** Given data follows **

(** [try: m  except Exception as e: h e] *)
Definition try_except_Exception {A} (m : M A) (h : string -> M A) : M A :=
  fun self =>
    let '(r, self1, o1) := m self in
    match r with
    | Raise (Exception _ msg) =>
        let '(r2, self2, o2) := h msg self1 in (r2, self2, (o1 ++ o2)%list)
    | _ => (r, self1, o1)
    end.

(** [try: m  except KeyboardInterrupt: k  except Exception as e: h e] *)
Definition try_except_KeyboardInterrupt_Exception {A}
    (m : M A) (k : M A) (h : string -> M A) : M A :=
  fun self =>
    let '(r, self1, o1) := m self in
    match r with
    | Raise KeyboardInterrupt =>
        let '(r2, self2, o2) := k self1 in (r2, self2, (o1 ++ o2)%list)
    | Raise (Exception _ msg) =>
        let '(r2, self2, o2) := h msg self1 in (r2, self2, (o1 ++ o2)%list)
    | _ => (r, self1, o1)
    end.

(** [for x in xs: body x] *)
Fixpoint for_each {A} (xs : list A) (body : A -> M unit) : M unit :=
  match xs with
  | [] => ret tt
  | x :: xs' => bind (body x) (fun _ => for_each xs' body)
  end.
End WithState.
Arguments M : clear implicits.
End Py.

Notation "x <- m ;; k" := (Py.bind m (fun x => k))
  (at level 61, m at next level, right associativity).
Notation "m ;;; k" := (Py.bind m (fun _ => k))
  (at level 61, right associativity).

(** ** Values, frames and snapshots *)

(** A value of the traced program, as far as the debugger looks at it: it
    only formats values in f-strings. An object of another class is given
    by what its [__str__] does: it returns a string, or fails with an error
    of the [Exception] class. *)
Inductive PyValue : Type :=
| PyInt (n : Z)
| PyStr (s : string)
| PyBool (b : bool)
| PyNone
| PyObject (str_ : string)
| PyBrokenObject (cls : string) (msg : string).

(** [f"{v}"] *)
Definition format_value (v : PyValue) : result string :=
  match v with
  | PyInt n => Ok (str_int n)
  | PyStr s => Ok s
  | PyBool true => Ok "True"
  | PyBool false => Ok "False"
  | PyNone => Ok "None"
  | PyObject s => Ok s
  | PyBrokenObject cls msg => Raise (Exception cls msg)
  end.

Definition dict := list (string * PyValue).

(** [k in d] and [d[k]]. *)
Fixpoint dict_lookup {V} (d : list (string * V)) (k : string) : option V :=
  match d with
  | [] => None
  | (k', v) :: d' => if String.eqb k k' then Some v else dict_lookup d' k
  end.

(** [d.get(k, default)] *)
Definition dict_get (d : dict) (k : string) (default : PyValue) : PyValue :=
  match dict_lookup d k with
  | Some v => v
  | None => default
  end.

(** A frame object of the traced program. *)
Record PyFrame : Type := {
  f_code_co_filename : string;
  f_lineno : Z;
  f_locals : dict;
  f_globals : dict
}.

(** What [current_frame] holds. The attribute is declared
    [inspect.FrameInfo | None]; [inspect.getframeinfo], which fills it,
    returns an [inspect.Traceback]: the named tuple
    (filename, lineno, function, code_context, index), that is a
    [FrameInfo] without its first field [frame]. Of these fields the
    debugger reads [filename] and [lineno] only. *)
Inductive FrameSnapshot : Type :=
| Traceback (filename : string) (lineno : Z)
| FrameInfo (frame : PyFrame) (filename : string) (lineno : Z).

Definition filename (fi : FrameSnapshot) : string :=
  match fi with
  | Traceback f _ => f
  | FrameInfo _ f _ => f
  end.

Definition lineno (fi : FrameSnapshot) : Z :=
  match fi with
  | Traceback _ l => l
  | FrameInfo _ _ l => l
  end.

(** [inspect.getframeinfo(frame)] *)
Definition getframeinfo (frame : PyFrame) : FrameSnapshot :=
  Traceback (f_code_co_filename frame) (f_lineno frame).

(** [self.current_frame.frame] *)
Definition attr_frame (cf : option FrameSnapshot) : result PyFrame :=
  match cf with
  | None => Raise (AttributeError "NoneType" "frame")
  | Some (Traceback _ _) => Raise (AttributeError "Traceback" "frame")
  | Some (FrameInfo fr _ _) => Ok fr
  end.

(** The truth value of [self.current_frame]: [None] is false, a named
    tuple with fields is true. *)
Definition truthy (cf : option FrameSnapshot) : bool :=
  match cf with
  | None => false
  | Some _ => true
  end.

(** [range(a, b)] *)
Definition range (a b : Z) : list Z :=
  map (fun i => a + Z.of_nat i) (seq 0 (Z.to_nat (b - a))).

(** ** The debugger *)

(** The attributes of a [SimpleDebugger] that change; [commands] is filled
    once by [__init__] and is the constant table [commands] below. *)
Record SimpleDebugger : Type := {
  step_mode : bool;
  continue_mode : bool;
  current_frame : option FrameSnapshot
}.

(** [SimpleDebugger()] *)
Definition __init__ : SimpleDebugger :=
  {| step_mode := false; continue_mode := false; current_frame := None |}.

Definition set_step_mode (b : bool) (self : SimpleDebugger) : SimpleDebugger :=
  {| step_mode := b;
     continue_mode := continue_mode self;
     current_frame := current_frame self |}.

Definition set_continue_mode (b : bool) (self : SimpleDebugger)
  : SimpleDebugger :=
  {| step_mode := step_mode self;
     continue_mode := b;
     current_frame := current_frame self |}.

Definition set_current_frame (cf : option FrameSnapshot)
    (self : SimpleDebugger) : SimpleDebugger :=
  {| step_mode := step_mode self;
     continue_mode := continue_mode self;
     current_frame := cf |}.

(** What [trace_function] returns: itself, or [None]. *)
Inductive callable : Type := self_trace_function.

(** How a call that reads the operator's script ends: it returns, an
    exception leaves it, or it is still blocked in [input] when the script
    is used up. [rest] is the part of the script not read yet. *)
Inductive outcome (S A : Type) : Type :=
| Returned (a : A) (self : S) (out : console) (rest : list input_event)
| Propagated (e : BaseException) (self : S) (out : console)
    (rest : list input_event)
| AwaitingInput (self : S) (out : console).
Arguments Returned {S A} a self out rest.
Arguments Propagated {S A} e self out rest.
Arguments AwaitingInput {S A} self out.

(** What was printed before a call, put in front of what it prints. *)
Definition after_output {S A} (o : console) (oc : outcome S A) : outcome S A :=
  match oc with
  | Returned a self out rest => Returned a self (o ++ out)%list rest
  | Propagated e self out rest => Propagated e self (o ++ out)%list rest
  | AwaitingInput self out => AwaitingInput self (o ++ out)%list
  end.

(** How one turn of the [while True] loop ends. *)
Inductive loop_control : Type := Break | Continue.

(** [input(prompt)], given what the operator does. *)
Definition input {S} (ev : input_event) : Py.M S string :=
  match ev with
  | Entered line => Py.ret line
  | Interrupt => Py.raise KeyboardInterrupt
  | EndOfInput => Py.raise EOFError
  end.

Definition prompt_text : string := "(SimpleDebugger) ".

Section Debugger.

(** The source files as [linecache] sees them: the lines of a file, each
    with its terminator; no line for a file that cannot be read. *)
Variable getlines : string -> list string.

(** [linecache.getline(filename, lineno)] *)
Definition getline (filename : string) (lineno : Z) : string :=
  if (1 <=? lineno) && (lineno <=? Z.of_nat (List.length (getlines filename)))
  then nth (Z.to_nat (lineno - 1)) (getlines filename) EmptyString
  else EmptyString.

Definition _help (arg : string) : Py.M SimpleDebugger unit :=
  Py.print (nl ++ "Available commands:") ;;;
  Py.print "h: Show this help" ;;;
  Py.print "n: Step to next line" ;;;
  Py.print "p <var>: Print variable value" ;;;
  Py.print "l: List source code around current line" ;;;
  Py.print "c: Continue execution" ;;;
  Py.print "v: Show all local variables" ;;;
  Py.print "q: Quit debugging".

Definition _step (arg : string) : Py.M SimpleDebugger unit :=
  self <- Py.get ;;
  Py.put (set_step_mode true self).

Definition _continue (arg : string) : Py.M SimpleDebugger unit :=
  self <- Py.get ;;
  Py.put (set_continue_mode true self).

Definition _print_variable (arg : string) : Py.M SimpleDebugger unit :=
  if str_is_empty arg then
    Py.print "Usage: p <variable_name>"
  else
    Py.try_except_Exception
      (self <- Py.get ;;
       frame <- Py.lift (attr_frame (current_frame self)) ;;
       let value :=
         dict_get (f_locals frame) arg
           (dict_get (f_globals frame) arg (PyStr "<not found>")) in
       text <- Py.lift (format_value value) ;;
       Py.print (arg ++ " = " ++ text))
      (fun e => Py.print ("Error accessing variable: " ++ e)).

Definition _list_variables (arg : string) : Py.M SimpleDebugger unit :=
  self <- Py.get ;;
  if truthy (current_frame self) then
    frame <- Py.lift (attr_frame (current_frame self)) ;;
    let locals_dict := f_locals frame in
    Py.for_each locals_dict (fun '(name, value) =>
      text <- Py.lift (format_value value) ;;
      Py.print (name ++ " = " ++ text))
  else Py.ret tt.

Definition _list_source (arg : string) : Py.M SimpleDebugger unit :=
  self <- Py.get ;;
  if negb (truthy (current_frame self)) then Py.ret tt
  else
    frame <- Py.lift (attr_frame (current_frame self)) ;;
    let filename := f_code_co_filename frame in
    let current_line := f_lineno frame in
    let start_line := Z.max (current_line - 5) 1 in
    let end_line := current_line + 5 in
    Py.print (nl ++ "Source code around line " ++ str_int current_line ++ ":") ;;;
    Py.for_each (range start_line (end_line + 1)) (fun line_num =>
      let line := rstrip (getline filename line_num) in
      let marker := if line_num =? current_line then "-->" else "   " in
      Py.print (marker ++ " " ++ format_4d line_num ++ " " ++ line)).

Definition _quit (arg : string) : Py.M SimpleDebugger unit :=
  Py.raise (SystemExit 0).

(** [self.commands] *)
Definition commands : list (string * (string -> Py.M SimpleDebugger unit)) :=
  [ ("h", _help);
    ("n", _step);
    ("p", _print_variable);
    ("l", _list_source);
    ("c", _continue);
    ("v", _list_variables);
    ("q", _quit) ].

Definition _show_current_line : Py.M SimpleDebugger unit :=
  self <- Py.get ;;
  match current_frame self with
  | Some fi =>
      let line := strip (getline (filename fi) (lineno fi)) in
      Py.print (nl ++ "At " ++ filename fi ++ ":" ++ str_int (lineno fi)) ;;;
      Py.print ("--> " ++ line)
  | None => Py.ret tt
  end.

(** [command in ['n', 'c']] *)
Definition resumes (command : string) : bool :=
  String.eqb command "n" || String.eqb command "c".

(** The body of the [try] statement in the loop of [_prompt_command],
    for what [input] yields in this turn; [continue] and falling off the
    end both give [Continue]. *)
Definition prompt_try_body (ev : input_event)
  : Py.M SimpleDebugger loop_control :=
  cmd <- input ev ;;
  if str_is_empty cmd then Py.ret Continue
  else
    match split_maxsplit_1 cmd with
    | [] => Py.raise ValueError_unpack
    | command :: args =>
        let arg := match args with a :: _ => a | [] => EmptyString end in
        match dict_lookup commands command with
        | Some handler =>
            handler arg ;;;
            if resumes command then Py.ret Break else Py.ret Continue
        | None =>
            Py.print ("Unknown command: " ++ command) ;;;
            _help EmptyString ;;;
            Py.ret Continue
        end
    end.
Lemma WriteFields_wire_ok (fields : list (string * string)) :
  forall m, writer_ok (bodyWriter m) ->
  let r := WriteFields fields m in
  snd r = NoErr /\
  bodyBuffer (fst r) =
    bodyBuffer m ++
    bytes_of (fields_wire (multipart.boundary (bodyWriter m))
                          (first_part (bodyWriter m)) fields) /\
  (fields <> [] -> bodyWriter (fst r) = part_writer (bodyWriter m)) /\
  (fields = [] -> fst r = m).
Proof.
  induction fields as [|[k v] fields IH]; intros m Hok.
  - simpl. rewrite app_nil_r. repeat split; auto. congruence.
  - cbn [WriteFields]. rewrite (WriteField_wire k v _ _ Hok).
    cbn [with_writer].
    set (m1 := {| ContentType := ContentType m;
                  bodyBuffer := bodyBuffer m ++
                                bytes_of (delimiter (bodyWriter m) +++ field_wire k v);
                  bodyWriter := part_writer (bodyWriter m);
                  closeBuffer := closeBuffer m;
                  reader := reader m;
                  contentLength := contentLength m |}).
    destruct (IH m1 (part_writer_ok _)) as (He & Hb & Hw & Hn).
    cbv zeta in *. split; [exact He|]. split; [|split].
    + rewrite Hb. unfold m1. cbn [bodyBuffer bodyWriter].
      rewrite <- app_assoc, <- bytes_of_app, delimiter_opening.
      cbn [fields_wire]. rewrite !append_assoc. reflexivity.
    + intros _. destruct fields as [|f fields'].
      * rewrite (Hn eq_refl). reflexivity.
      * rewrite Hw by discriminate. reflexivity.
    + discriminate.
Qed.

** End of Given data **

What to do
Each line in the listing above from the one containing "let r := WriteFields fields m in" through the one containing "cbv zeta in" should be repeated exactly, and no other line.

Reply to the task
  let r := WriteFields fields m in
  snd r = NoErr /\
  bodyBuffer (fst r) =
    bodyBuffer m ++
    bytes_of (fields_wire (multipart.boundary (bodyWriter m))
                          (first_part (bodyWriter m)) fields) /\
  (fields <> [] -> bodyWriter (fst r) = part_writer (bodyWriter m)) /\
  (fields = [] -> fst r = m).
Proof.
  induction fields as [|[k v] fields IH]; intros m Hok.
  - simpl. rewrite app_nil_r. repeat split; auto. congruence.
  - cbn [WriteFields]. rewrite (WriteField_wire k v _ _ Hok).
    cbn [with_writer].
    set (m1 := {| ContentType := ContentType m;
                  bodyBuffer := bodyBuffer m ++
                                bytes_of (delimiter (bodyWriter m) +++ field_wire k v);
                  bodyWriter := part_writer (bodyWriter m);
                  closeBuffer := closeBuffer m;
                  reader := reader m;
                  contentLength := contentLength m |}).
    destruct (IH m1 (part_writer_ok _)) as (He & Hb & Hw & Hn).
    cbv zeta in *. split; [exact He|]. split; [|split].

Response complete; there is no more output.